Skepsis gegenüber Einsatz von KI im Journalismus
- Rund die Hälfte (52 %) der erwachsenen Internetnutzer:innen in Deutschland hat sehr oder mäßig viel über künstliche Intelligenz (KI) gelesen oder gehört. Dem Einsatz von KI im Journalismus wird jedoch überwiegend mit Skepsis begegnet. Jede zweite Person fühlt sich bei der Nutzung von Nachrichten, die hauptsächlich durch KI mit etwas menschlicher Aufsicht produziert wurden, eher oder sehr unwohl. Etwas größer ist die Akzeptanz, wenn Nachrichten lediglich mit etwas Hilfe von KI, aber hauptsächlich von menschlichen Journalist:innen produziert wurden.
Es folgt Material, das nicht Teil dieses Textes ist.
(** On two blocks of the right length it is equality. *)
Lemma memcmp_equal n a b : length a = n → length b = n → memcmp n a b = 0 → a = b.
Proof.
  revert a b. induction n as [|n IH]; intros [|x a] [|y b]; simpl; try lia; [done|].
  intros Ha Hb. case_decide as E; [|lia]. intros Hm. f_equal; [done|]. apply IH; [lia|lia|done].
Qed.

#[export] Instance mix_hash_laws : CmpLaws mix_hash_key_map_compare.
Proof. split; intros; [apply memcmp_opp|by eapply memcmp_trans]. Qed.
#[export] Instance peerid_laws : CmpLaws peerid_key_map_compare.
Proof. split; intros; [apply memcmp_opp|by eapply memcmp_trans]. Qed.

Lemma memcmp_zero_trans n a b c : memcmp n a b = 0 → memcmp n b c = 0 → memcmp n a c = 0.
Proof.
  intros H1 H2. pose proof (memcmp_trans n a b c). pose proof (memcmp_trans n c b a).
  pose proof (memcmp_opp n a b). pose proof (memcmp_opp n b a). pose proof (memcmp_opp n b c).
  pose proof (memcmp_opp n c b). pose proof (memcmp_opp n a c). pose proof (memcmp_opp n c a). lia.
Qed.
Lemma memcmp_zero_sym n a b : memcmp n a b = 0 → memcmp n b a = 0.
Proof. intros H. pose proof (memcmp_opp n a b). pose proof (memcmp_opp n b a). lia. Qed.

(** ** The hashes of the keys *)

Definition slots (k : KeyNode) : list MixHashKeyMap := omap id (kn_mixHashNodes k).
Definition all_slots (m : gmap Z KeyNode) : list MixHashKeyMap :=
  map_to_list m ≫= λ p, slots p.2.

Lemma all_slots_insert m id k :
  m !! id = None → all_slots (<[id := k]> m) ≡ₚ slots k ++ all_slots m.
Proof. intros H. unfold all_slots. by rewrite map_to_list_insert. Qed.

Lemma all_slots_delete m id k :
  m !! id = Some k → all_slots m ≡ₚ slots k ++ all_slots (delete id m).
Proof.
  intros H. rewrite <- (insert_delete_id m id k) at 1 by done.
  apply all_slots_insert, lookup_delete_eq.
Qed.

Lemma all_slots_update m id k k' :
  m !! id = Some k → all_slots (<[id := k']> m) ++ slots k ≡ₚ all_slots m ++ slots k'.
Proof.
  intros H. rewrite <- insert_delete_eq, all_slots_insert by apply lookup_delete_eq.
  rewrite (all_slots_delete m id k H). solve_Permutation.
Qed.

Lemma elem_of_all_slots m n : n ∈ all_slots m ↔ ∃ id k, m !! id = Some k ∧ n ∈ slots k.
Proof.
  unfold all_slots. rewrite list_elem_of_bind. split.
  - intros ([id k] & Hn & Hk%elem_of_map_to_list). eauto.
  - intros (id & k & Hk & Hn). exists (id, k). split; [done|]. by apply elem_of_map_to_list.
Qed.

Lemma elem_of_slots k n : n ∈ slots k ↔ Some n ∈ kn_mixHashNodes k.
Proof.
  unfold slots. rewrite list_elem_of_omap. split.
  - intros ([n'|] & H & E); simplify_eq/=. done.
  - intros H. by exists (Some n).
Qed.

(** The tree against the slots of the keys: [dead] hashes are still in the
    tree and no longer in a slot, [pend] hashes are in a slot and not yet in the
    tree. *)
Record hashes_sound (t : rbtree MixHashKeyMap) (m : gmap Z KeyNode) (alloc : Z)
    (dead pend : list MixHashKeyMap) : Prop := {
  hs_tree : well_formed hn_addr mix_hash_key_map_compare t;
  hs_perm : elems t ++ pend ≡ₚ all_slots m ++ dead;
  hs_nodup : NoDup (hn_addr <$> elems t ++ pend);
  hs_alloc n : n ∈ elems t ++ pend → hn_addr n < alloc;
  hs_dead n : n ∈ dead → n ∈ elems t;
}.

Lemma hashes_add t m a dead n pend :
  hashes_sound t m a dead (n :: pend) →
  ∃ t', sglib_add hn_addr mix_hash_key_map_compare t n = Some t' ∧ hashes_sound t' m a dead pend.
Proof.
  intros [Ht Hp Hnd Ha Hd].
  assert (Hn : hn_addr n ∉ hn_addr <$> elems t).
  { rewrite fmap_app, fmap_cons in Hnd. apply NoDup_app in Hnd as (_ & Hnd & _).
    intros Hn. apply (Hnd _ Hn). by left. }
  destruct (sglib_add_spec hn_addr mix_hash_key_map_compare t n Ht Hn) as (t' & Hr & Ht' & Hp').
  exists t'. split; [done|].
  assert (Hpp : elems t' ++ pend ≡ₚ elems t ++ n :: pend) by (rewrite Hp'; solve_Permutation).
  split; [done| | | |].
  - by rewrite Hpp.
  - by rewrite Hpp.
  - intros x Hx. apply Ha. by rewrite <- Hpp.
  - intros x Hx. rewrite Hp'. right. by apply Hd.
Qed.

Lemma hashes_delete t m a n dead pend :
  hashes_sound t m a (n :: dead) pend →
  ∃ t', sglib_delete hn_addr mix_hash_key_map_compare t n = Some t' ∧ hashes_sound t' m a dead pend.
Proof.
  intros [Ht Hp Hnd Ha Hd].
  destruct (sglib_delete_spec hn_addr mix_hash_key_map_compare t n Ht) as (t' & Hr & Ht' & Hp').
  { apply Hd. by left. }
  exists t'. split; [done|].
  assert (Hpp : elems t ++ pend ≡ₚ n :: elems t' ++ pend) by (by rewrite Hp').
  assert (Hn : n ∉ dead).
  { assert (Hnd' : NoDup (all_slots m ++ n :: dead)) by (rewrite <- Hp; by eapply NoDup_fmap_1).
    apply NoDup_app in Hnd' as (_ & _ & Hnd'). by apply NoDup_cons in Hnd' as [? _]. }
  split; [done| | | |].
  - apply (Permutation_cons_inv (a := n)). rewrite <- Hpp, Hp. solve_Permutation.
  - rewrite Hpp, fmap_cons in Hnd. by apply NoDup_cons in Hnd as [_ ?].
  - intros x Hx. apply Ha. rewrite Hpp. by right.
  - intros x Hx. specialize (Hd x ltac:(by right)). rewrite Hp' in Hd.
    apply elem_of_cons in Hd as [->|?]; done.
Qed.

(** ** Rehashing a key *)

Section rehash.
Context (asserts : bool) (clock : nat → Z) (sha256 : list Z → option (list Z)).

(** SHA-256 always answers. *)
Context (sha_ok : ∀ bs, is_Some (sha256 bs)).

Definition hash_of (aesKey append : list Z) : list Z := default [] (CalcKeyHashImpl sha256 aesKey append).

Lemma CalcKeyHash_Some aesKey append : CalcKeyHashImpl sha256 aesKey append = Some (hash_of aesKey append).
Proof. unfold hash_of, CalcKeyHashImpl. by destruct (sha_ok (aesKey ++ append)) as [h ->]. Qed.

(** A key with its four hashes. *)
Record key_whole (id : Z) (k : KeyNode) : Prop := {
  kw_count : kn_hashCount k = BDT_MIX_HASH_4_KEY_LIMIT;
  kw_next : kn_nextUpdateHash k = 0 ∨ kn_nextUpdateHash k = 1 ∨ kn_nextUpdateHash k = 2;
  kw_slots : ∃ a b c, kn_mixHashNodesWithAppend k = [Some a; Some b; Some c];
  kw_original : ∃ o, kn_originalHashNode k = Some o ∧ hn_hash o = hash_of (ki_aesKey (kn_keyInfo k)) [];
  kw_owner n : n ∈ slots k → hn_keyNode n = id;
  kw_hashed n : n ∈ slots k → ∃ append, hn_hash n = hash_of (ki_aesKey (kn_keyInfo k)) append;
}.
Etwa ein Drittel (36 %) aller Befragten fühlt sich bei der Nutzung von solchen Nachrichten eher oder sehr wohl. Im Vergleich verschiedener Themen ist die Offenheit gegenüber automatisiert erstellten Nachrichten zum Thema Wissenschaft und Technik sowie Sport am größten. Jüngere Menschen sind tendenziell offener für die Nutzung von KI-Nachrichten als ältere.
Zur Methode:
Für den Reuters Institute Digital News Report 2024 zur Nachrichtennutzung im internationalen Vergleich wurden zeitgleich Befragungen in 47 Ländern realisiert, um generelle Trends, aber auch nationale Besonderheiten erkennen zu können. Das Hans Bredow Institut (HBI) ist verantwortlich für die deutsche Teilstudie; es wird dabei von den Landesmedienanstalten und dem ZDF unterstützt.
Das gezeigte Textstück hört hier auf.